Start of Provided data
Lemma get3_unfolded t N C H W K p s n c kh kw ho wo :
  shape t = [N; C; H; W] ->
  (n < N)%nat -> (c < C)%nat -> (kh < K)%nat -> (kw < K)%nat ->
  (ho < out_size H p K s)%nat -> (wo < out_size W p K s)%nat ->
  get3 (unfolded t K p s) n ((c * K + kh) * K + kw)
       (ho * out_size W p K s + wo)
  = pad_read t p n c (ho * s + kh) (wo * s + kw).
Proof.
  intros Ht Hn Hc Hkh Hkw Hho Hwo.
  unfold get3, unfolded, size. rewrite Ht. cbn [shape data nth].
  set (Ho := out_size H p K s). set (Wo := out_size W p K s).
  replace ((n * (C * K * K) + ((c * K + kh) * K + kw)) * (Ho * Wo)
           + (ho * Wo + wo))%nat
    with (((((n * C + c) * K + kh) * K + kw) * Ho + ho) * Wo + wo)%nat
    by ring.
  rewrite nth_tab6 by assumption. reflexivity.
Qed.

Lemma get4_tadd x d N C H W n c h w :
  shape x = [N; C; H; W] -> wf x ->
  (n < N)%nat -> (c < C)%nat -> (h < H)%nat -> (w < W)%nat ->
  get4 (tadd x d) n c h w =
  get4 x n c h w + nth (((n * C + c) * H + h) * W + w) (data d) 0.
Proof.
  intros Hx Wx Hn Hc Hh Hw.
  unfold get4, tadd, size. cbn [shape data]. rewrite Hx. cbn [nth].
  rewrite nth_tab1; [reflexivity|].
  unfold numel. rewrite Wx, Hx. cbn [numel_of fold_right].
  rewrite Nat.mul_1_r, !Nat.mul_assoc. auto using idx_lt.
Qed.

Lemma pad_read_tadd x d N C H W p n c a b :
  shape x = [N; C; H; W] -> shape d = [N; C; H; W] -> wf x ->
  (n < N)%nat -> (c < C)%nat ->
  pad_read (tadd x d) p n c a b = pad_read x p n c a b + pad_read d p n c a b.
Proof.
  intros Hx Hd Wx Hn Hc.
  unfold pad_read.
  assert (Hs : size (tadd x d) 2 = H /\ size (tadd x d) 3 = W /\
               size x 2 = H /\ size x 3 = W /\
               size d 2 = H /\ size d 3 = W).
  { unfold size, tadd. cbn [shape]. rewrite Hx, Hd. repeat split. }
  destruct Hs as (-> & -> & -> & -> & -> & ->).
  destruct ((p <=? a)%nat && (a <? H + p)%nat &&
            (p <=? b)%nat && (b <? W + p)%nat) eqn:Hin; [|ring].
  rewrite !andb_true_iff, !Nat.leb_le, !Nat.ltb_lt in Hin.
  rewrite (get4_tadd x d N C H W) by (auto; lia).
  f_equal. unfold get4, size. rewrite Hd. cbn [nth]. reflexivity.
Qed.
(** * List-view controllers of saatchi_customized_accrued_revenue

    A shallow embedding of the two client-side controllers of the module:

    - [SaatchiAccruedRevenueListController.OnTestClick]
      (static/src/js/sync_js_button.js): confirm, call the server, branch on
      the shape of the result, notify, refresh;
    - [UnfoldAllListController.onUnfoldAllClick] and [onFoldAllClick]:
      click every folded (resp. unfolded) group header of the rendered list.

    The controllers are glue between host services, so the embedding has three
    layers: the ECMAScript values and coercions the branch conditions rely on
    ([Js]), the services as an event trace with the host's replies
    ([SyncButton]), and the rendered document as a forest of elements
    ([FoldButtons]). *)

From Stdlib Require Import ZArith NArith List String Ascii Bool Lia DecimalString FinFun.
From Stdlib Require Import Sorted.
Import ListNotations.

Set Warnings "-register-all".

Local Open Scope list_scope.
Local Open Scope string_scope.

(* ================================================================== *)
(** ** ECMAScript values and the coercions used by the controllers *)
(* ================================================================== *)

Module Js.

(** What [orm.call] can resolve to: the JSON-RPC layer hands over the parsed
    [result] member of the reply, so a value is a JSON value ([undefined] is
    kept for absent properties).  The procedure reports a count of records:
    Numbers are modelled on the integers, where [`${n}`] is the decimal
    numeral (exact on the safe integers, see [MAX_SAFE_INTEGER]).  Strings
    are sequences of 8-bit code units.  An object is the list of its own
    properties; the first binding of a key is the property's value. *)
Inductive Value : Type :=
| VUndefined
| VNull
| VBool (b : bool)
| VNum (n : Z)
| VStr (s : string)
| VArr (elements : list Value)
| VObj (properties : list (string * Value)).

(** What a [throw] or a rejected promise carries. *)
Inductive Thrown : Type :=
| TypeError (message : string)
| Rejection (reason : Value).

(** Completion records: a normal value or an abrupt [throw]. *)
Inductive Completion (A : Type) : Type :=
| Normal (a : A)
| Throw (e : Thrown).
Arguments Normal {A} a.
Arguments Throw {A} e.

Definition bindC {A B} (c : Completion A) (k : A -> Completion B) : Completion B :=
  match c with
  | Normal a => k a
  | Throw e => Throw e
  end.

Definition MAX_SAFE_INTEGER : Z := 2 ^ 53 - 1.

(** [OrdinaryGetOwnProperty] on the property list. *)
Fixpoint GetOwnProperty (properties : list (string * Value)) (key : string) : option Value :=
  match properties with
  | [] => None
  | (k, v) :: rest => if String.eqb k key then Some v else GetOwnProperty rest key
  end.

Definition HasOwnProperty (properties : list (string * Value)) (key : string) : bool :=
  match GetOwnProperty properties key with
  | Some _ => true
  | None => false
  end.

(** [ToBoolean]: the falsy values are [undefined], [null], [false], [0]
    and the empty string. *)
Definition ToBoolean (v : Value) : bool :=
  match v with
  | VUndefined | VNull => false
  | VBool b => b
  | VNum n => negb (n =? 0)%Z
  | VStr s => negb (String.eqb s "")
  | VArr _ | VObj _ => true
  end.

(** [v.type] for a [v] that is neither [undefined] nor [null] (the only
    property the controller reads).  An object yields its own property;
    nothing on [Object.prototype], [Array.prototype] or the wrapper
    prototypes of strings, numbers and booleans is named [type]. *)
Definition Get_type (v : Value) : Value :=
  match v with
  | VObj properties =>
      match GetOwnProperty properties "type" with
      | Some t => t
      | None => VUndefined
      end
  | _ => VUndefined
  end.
End of Provided data
— What you will do —
Give back the entries above exactly as they are, from their first line through the line that contains "shape x = [N; C; H; W] -> wf x ->", both included, with nothing else.

— Response to this task —
Lemma get3_unfolded t N C H W K p s n c kh kw ho wo :
  shape t = [N; C; H; W] ->
  (n < N)%nat -> (c < C)%nat -> (kh < K)%nat -> (kw < K)%nat ->
  (ho < out_size H p K s)%nat -> (wo < out_size W p K s)%nat ->
  get3 (unfolded t K p s) n ((c * K + kh) * K + kw)
       (ho * out_size W p K s + wo)
  = pad_read t p n c (ho * s + kh) (wo * s + kw).
Proof.
  intros Ht Hn Hc Hkh Hkw Hho Hwo.
  unfold get3, unfolded, size. rewrite Ht. cbn [shape data nth].
  set (Ho := out_size H p K s). set (Wo := out_size W p K s).
  replace ((n * (C * K * K) + ((c * K + kh) * K + kw)) * (Ho * Wo)
           + (ho * Wo + wo))%nat
    with (((((n * C + c) * K + kh) * K + kw) * Ho + ho) * Wo + wo)%nat
    by ring.
  rewrite nth_tab6 by assumption. reflexivity.
Qed.

Lemma get4_tadd x d N C H W n c h w :
  shape x = [N; C; H; W] -> wf x ->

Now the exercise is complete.